L' iter per arrivare ad un permesso di costruire regolare per una abitazione prevede (semplificando al massimo), previa verifica dell' edificabilità dell' area, la redazione di un progetto architettonico, un progetto delle strutture, dell' isolamento termico e acustico, degli impianti termici ed elettrici (qui dipende), asseverazioni varie e dichiarazioni dei vari tecnici coinvolti, pareri di enti specifici in caso di presenza di vincoli (ambientale, paesaggistico, storici, ecc.), piano di sicurezza.Non è che siano costruite male anche in quanto abusive
Per arrivare all' agibilità, servono il collaudo statico, le dichiarazioni di conformità degli impianti, le autorizzazioni allo scarico delle fognature, l'accatastamento, il certificato energetico......
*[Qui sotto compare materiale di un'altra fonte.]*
(** * The WebSocket action bar ([ui/components/websockets/action-bar.tsx])

    A shallow embedding of the [WebSocketActionBar] component: the data it
    reads, the collaborators it calls, its [handleSubmit] callback and the
    props it hands to the URL editor, followed by the properties of the
    connection composer contract.

    The component is single-threaded glue code.  Every [await] of
    [handleSubmit] is sequenced in program order; one invocation is one
    computation in the monad [M] below, which threads the document store
    and records, in order, every call made to a collaborator. *)

From Stdlib Require Import String Ascii List Bool.
From stdpp Require Import base option list strings gmap.
Import ListNotations.

Local Open Scope string_scope.
Local Open Scope list_scope.

(** ** Data model *)

(** Modelled from the spec: the [RequestParameter] type is declared outside
    [action-bar.tsx]; the spec gives each query parameter a key, a value and
    a disabled flag.  The optional flag of the source ([p.disabled] may be
    undefined, which [!p.disabled] treats as enabled) is a [bool] whose
    [false] covers the undefined case. *)
Module RequestParameter.
Record t := mk { key : string; value : string; disabled : bool }.
End RequestParameter.

(** Modelled from the spec: "ordered list of header entries". *)
Module RequestHeader.
Record t := mk { name : string; value : string }.
End RequestHeader.

(** Modelled from the spec: "authentication settings", an object of string
    properties (type, token, username, ...) kept in source order. *)
Definition RequestAuthentication : Type := list (string * string).

(** Modelled from the spec: the per-workspace cookie jar, "a per-workspace
    persisted collection of cookies", keyed by the identifier of its parent. *)
Module Cookie.
Record t := mk { key : string; value : string; domain : string; path : string }.
End Cookie.

Module CookieJar.
Record t := mk { parentId : string; cookies : list Cookie.t }.
End CookieJar.

(** [WebSocketRequest], as far as the component reads it. *)
Module WebSocketRequest.
Record t := mk {
  _id : string;
  url : string;
  headers : list RequestHeader.t;
  authentication : RequestAuthentication;
  parameters : list RequestParameter.t;
  suppressUserAgent : bool
}.
End WebSocketRequest.

(** The [payload] object literal built by [handleSubmit] (lines 98-104).
    It has exactly these five properties. *)
Module Payload.
Record t := mk {
  url : string;
  headers : list RequestHeader.t;
  authentication : RequestAuthentication;
  parameters : list RequestParameter.t;
  workspaceCookieJar : CookieJar.t
}.
End Payload.

(** What [handleSubmit] reads back from the interpolation result
    (lines 107-111).  [suppressUserAgent] is [None] when the result object
    has no such property (JavaScript [undefined]). *)
Module Rendered.
Record t := mk {
  url : string;
  headers : list RequestHeader.t;
  authentication : RequestAuthentication;
  parameters : list RequestParameter.t;
  workspaceCookieJar : CookieJar.t;
  suppressUserAgent : option bool
}.
End Rendered.

(** [ConnectActionParams], the object literal passed to [connect]
    (lines 106-112). *)
Module ConnectActionParams.
Record t := mk {
  url : string;
  headers : list RequestHeader.t;
  authentication : RequestAuthentication;
  cookieJar : CookieJar.t;
  suppressUserAgent : option bool
}.
End ConnectActionParams.

(** The route parameters read with [useParams] (line 76). *)
Module RouteParams.
Record t := mk {
  organizationId : string;
  projectId : string;
  workspaceId : string;
  requestId : string
}.
End RouteParams.

(** [ActionBarProps] (lines 26-32).  The owner's [onChange] callback is not a
    field: calling it is the observable event [OnChange] below. *)
Module ActionBarProps.
Record t := mk {
  request : WebSocketRequest.t;
  environmentId : string;
  defaultValue : string;
  readyState : bool
}.
End ActionBarProps.

(** Modelled from the spec: the only error kind of this layer, an
    "unresolved or malformed template expression". *)
Inductive RenderError : Type :=
  | UnresolvedVariable (name : string)
  | MalformedTemplate (template : string).

(** Modelled from the spec: [interpolate(request, environmentId, payload) →
    resolved | renderErrorReport]. *)
Inductive InterpolationResult : Type :=
  | Resolved (rendered : Rendered.t)
  | RenderErrorReport (error : RenderError).
(** ** [delete] of an id that no row has *)

(** C2. When no row has the id, [delete] of the raw-SQL adapter (on the
    engine of its dialect and table) and of the Drizzle adapter complete
    and leave the table as it is.  The Prisma adapter calls [delete] of the
    client, which rejects when no record matches; the adapter does not
    catch the rejection, so its [delete] throws. *)
Theorem delete_missing_id_by_adapter :
  (forall (Number : string -> JsNumber) (config : Sql.SQLAdapterConfig)
          ilike select_reply (i : string) (t : SqlEngine.Table),
      existsb (fun r => String.eqb (Sql.col_id r) i) t = false ->
      let r := run (SqlEngine.engine (Sql.dialect config) (Sql.table config)
                      ilike select_reply)
                   (delete (createSQLAdapter Number config) i) t in
      outcome r = Returned tt /\ final r = t)
  /\ (forall like_match select_reply (i : string) (t : DrizzleDb.Table),
         existsb (fun e => String.eqb (id e) i) t = false ->
         let r := run (DrizzleDb.db like_match select_reply)
                      (delete createDrizzleAdapter i) t in
         outcome r = Returned tt /\ final r = t)
  /\ (forall contains_insensitive findMany_reply (i : string)
             (t : PrismaClient.Table),
         existsb (PrismaClient.has_id i) t = false ->
         let r := run (PrismaClient.client contains_insensitive findMany_reply)
                      (delete createPrismaAdapter i) t in
         outcome r = Threw PrismaClient.record_not_found
         /\ final r = t
         /\ calls r = [Prisma.Delete i]).
Proof.
  split; [|split].
  - intros Number config ilike select_reply i t H r. subst r.
    cbn [delete createSQLAdapter]. unfold Sql.delete, call.
    cbn [bind Monad_Prog pbind].
    rewrite run_act, engine_delete_by_id. cbn.
    split; [reflexivity|]. apply filter_negb_none. exact H.
  - intros like_match select_reply i t H r. subst r.
    cbn [delete createDrizzleAdapter]. unfold Drizzle.delete, call.
    cbn [bind Monad_Prog pbind].
    rewrite run_act. cbn.
    split; [reflexivity|].
    rewrite <- (filter_negb_none _ (fun e => String.eqb (id e) i) t H) at 2.
    apply filter_ext. intros e. reflexivity.
  - intros ci fr i t H r. subst r.
    cbn [delete createPrismaAdapter]. unfold Prisma.delete, call.
    cbn [bind Monad_Prog pbind].
    rewrite run_act. cbn. rewrite (find_none _ _ _ H). cbn.
    repeat split.
Qed.

(** ** The logger facade *)

(** Splits on the answers of the collaborator [h] until the run is done. *)
Ltac answers h :=
  repeat match goal with
         | |- context [h ?c ?w] => destruct (h c w) as [[?|?] ?]; cbn
         end.

Section FacadeFacts.
Context {W : Type}.
Variable adapters : forall c : Logger.Call, W -> (Thrown + Logger.result c) * W.
Variable node_env : option string.

(** Before initialization [log] makes no call and returns a failure that
    carries the message of [getConfig]. *)
Lemma log_uninitialized :
  forall level message err context (w : W),
    let r := run adapters
                 (Logger.log node_env Logger.uninitialized level message err context) w in
    outcome r = Returned {| success := false; entry := None;
                            error := Some Logger.not_initialized |}
    /\ calls r = [] /\ final r = w.
Proof. intros. repeat split. Qed.

(** [log] never throws, whatever the configuration and the adapters. *)
Lemma log_never_throws :
  forall config level message err context (w : W),
    threw (outcome (run adapters
                        (Logger.log node_env config level message err context) w))
    = false.
Proof.
  intros [cfg|] level message err context w; [|reflexivity].
  unfold Logger.log. cbn.
  destruct (Logger.filtered_out cfg level); [reflexivity|].
  destruct (match Logger.consoleInDev cfg with Some b => b | None => false end
            && Logger.is_development node_env);
    destruct (Logger.authAdapter cfg); cbn; answers adapters; reflexivity.
Qed.

(** A level outside the allow-list: [log] returns success and calls
    nothing. *)
Lemma log_respects_levels :
  forall cfg level message err context (w : W),
    Logger.filtered_out cfg level = true ->
    let r := run adapters
                 (Logger.log node_env (Some cfg) level message err context) w in
    outcome r = Returned {| success := true; entry := None; error := None |}
    /\ calls r = [] /\ final r = w.
Proof.
  intros cfg level message err context w H. unfold Logger.log. cbn.
  rewrite H. repeat split.
Qed.

(** When [create] rejects, [log] returns the failure with its message. *)
Lemma log_create_failure :
  forall cfg level message err context (w : W) (e : Thrown),
    Logger.filtered_out cfg level = false ->
    (forall entry w', fst (adapters (Logger.Create entry) w') = inl e) ->
    outcome (run adapters
                 (Logger.log node_env (Some cfg) level message err context) w)
    = Returned {| success := false; entry := None;
                  error := Some (error_message e) |}.
Proof.
  intros cfg level message err context w e Hl Hc. unfold Logger.log. cbn.
  rewrite Hl.
  destruct (match Logger.consoleInDev cfg with Some b => b | None => false end
            && Logger.is_development node_env);
    destruct (Logger.authAdapter cfg); cbn;
    repeat match goal with
           | |- context [adapters Logger.GetUser ?w] =>
               destruct (adapters Logger.GetUser w) as [[?|?] ?]; cbn
           | |- context [adapters (Logger.Create ?n) ?w] =>
               let H := fresh in
               pose proof (Hc n w) as H;
               destruct (adapters (Logger.Create n) w) as [[?|?] ?]; cbn in *;
               [injection H as ->|discriminate H]
           end; reflexivity.
Qed.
La vedo proprio dura che, se si è intenzionati a costruire una casa abusiva, ci si preoccupi di tutto questo....
E anche chi non vuole commettere un abuso, spesso ha una reazione di fastidio (sconforto a volte) per tutto questo carico burocratico, visto solo come ostacolo alla propria volontà, fonte di costi ritenuti inutili, senza pensare che è l' unico modo per poter controllare l' operato dei progettisti e costruttori, sia sulla legalità dell' opera che sulla realizzazione a regola d'arte, responsabilizzandoli.
Non è la natura esterna e le sue manifestazioni di forza che dobbiamo temere, ma quella nostra "interna" capace di ben peggiori guai, purtroppo (IMHO).